The targeted rules have been subject to much legal debate as they, in practice, mainly target cross-border arrangements. Within Sweden, groups may generally consolidate through taxable or deductible group contributions (koncernbidrag).

However, in January 2021 the question of the Swedish rules’ compliance with EU law was finally subject to judgment by the European Court of Justice (CJEU). The CJEU examined whether the 2013 version of the targeted rules could be considered to be in breach of EU law (Lexel AB v Skatteverket, C-484/19, referred to hereafter as the Lexel case).

The Lexel case

In the Lexel case, a Swedish company (Lexel) had paid interest on a loan from a French group company.
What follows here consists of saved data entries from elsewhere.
Lemma sound_tree_only m m' : tree_only m m' → sound m m'.
Proof.
  intros [Ho Hl Hz _] Hi. unfold tm_inv, is_zombie in *. by rewrite Ho, Hl, Hz.
Qed.

Lemma is_zombie_true m id :
  is_zombie m id = true ↔ ∃ t, objs m !! id = Some t ∧ t_state t = Zombie.
Proof.
  unfold is_zombie. destruct (objs m !! id) as [t|]; [rewrite bool_decide_eq_true|];
    naive_solver.
Qed.

Lemma sound_update_obj m id f :
  (∀ t, tid (f t) = tid t) →
  (∀ t, objs m !! id = Some t → t_state t = Zombie → t_state (f t) = Zombie) →
  sound m (update_obj m id f).
Proof.
  intros Htid Hst (Hl & Hz & Ht).
  assert (Hzom : ∀ j, is_zombie m j = true → is_zombie (update_obj m id f) j = true).
  { intros j. rewrite !is_zombie_true. intros (t & Hj & Hs). simpl.
    destruct (decide (id = j)) as [->|].
    - exists (f t). rewrite lookup_alter_eq, Hj. split; [done|]. by apply Hst.
    - exists t. by rewrite lookup_alter_ne. }
  split; [|exact Hzom]. split; [|split].
  - intros j Hj. simpl. apply lookup_alter_is_Some. by apply Hl.
  - intros j Hj. by apply Hzom, Hz.
  - intros j t. simpl. rewrite lookup_alter_Some.
    intros [(-> & t0 & Hj & ->)|[_ Hj]]; [rewrite Htid|]; by apply Ht.
Qed.

Lemma sound_zombie m id :
  is_zombie m id = true → sound m (set_zombies m (zombies m ++ [id])).
Proof.
  intros Hid (Hl & Hz & Ht). split; [|done]. split; [done|]. split; [|done].
  intros j. simpl. rewrite elem_of_app, list_elem_of_singleton. intros [Hj| ->]; [exact (Hz j Hj)|exact Hid].
Qed.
The interest was taxed by the French company at a rate of 34.43% on a consolidated basis (French group taxation) but was offset against consolidated losses within the tax group.

The Swedish Tax Agency (STA) denied Lexel’s claim for a deduction of the paid interest based on the targeted rules. According to the STA, the targeted rules should be disregarded if the relevant debt had been incurred mainly for tax reasons. The STA claimed this had been the case.

The CJEU initially concluded that Lexel and the French company would have been able to exchange group contributions, if both companies had been subject to tax in Sweden. Therefore, according to the CJEU, the application of the targeted rules was a restriction of the freedom of establishment. Furthermore, the CJEU found no justification for the restriction.

Notably, the Court held that the provision in the Swedish rules, that the debt should be incurred mainly for tax purposes, was not limited to such wholly artificial arrangements that may justify some restrictive measures. Based on the CJEU’s ruling, the Swedish Supreme Administrative Court (SAC) ruled in favor of Lexel in the domestic proceedings (HFD 2021 not. 10).

The Swedish government as well as the STA initially took the view that the CJEU’s conclusions in the Lexel case did not apply to the new wording of the targeted interest deduction limitation rule introduced in 2019. This is because the 2019 targeted rules set a higher threshold for the anti-abuse provision (“almost entirely” for tax reasons instead of “mainly” for tax reasons). Therefore, the targeted rules were left out of scope in the government’s instructions to the special investigator appointed in October 2021.

However, in December 2021, the SAC ruled that the Lexel case was also applicable to the 2019 rules (HFD 2021 ref. 68). In the light of this, questions have been raised concerning the current targeted rules’ compliance with EU law.

Therefore, according to the instructions, the targeted rules should be amended or adapted to comply with EU law. In addition, the investigator should analyse whether there should be an exemption for companies that can exchange group contributions.

Take-aways from the case

The instructions to the committee provide some insight on possible changes. There are several possible outcomes and potential proposals.

The investigator will present the final proposal by November 1 2023. It is not likely that the findings will result in new legislation before the end of 2023, considering the complexity of Swedish legislative procedure. This indicates that the current rules will remain in effect for a considerable time, despite their (at least partial) incompatibility with EU law.

Although we will have to wait for the rules to be amended, it is important to remember the CJEU’s statements in the Lexel case and the fact that EU law has precedence over Swedish national law.

Therefore, if circumstances arise that are similar to those in the above case rulings (HFD 2021 not. 10 or HFD 2021 ref. 68), it might be possible to get a deduction for certain intra-group interest payments, even if the wording of the current law might not allow it.

However, as there is not much certainty regarding the exact scope of the case law, we recommend making an open disclosure about such a deduction in the income tax return. This will mitigate the risk of Swedish tax surcharges (skattetillägg) if the deduction is not granted.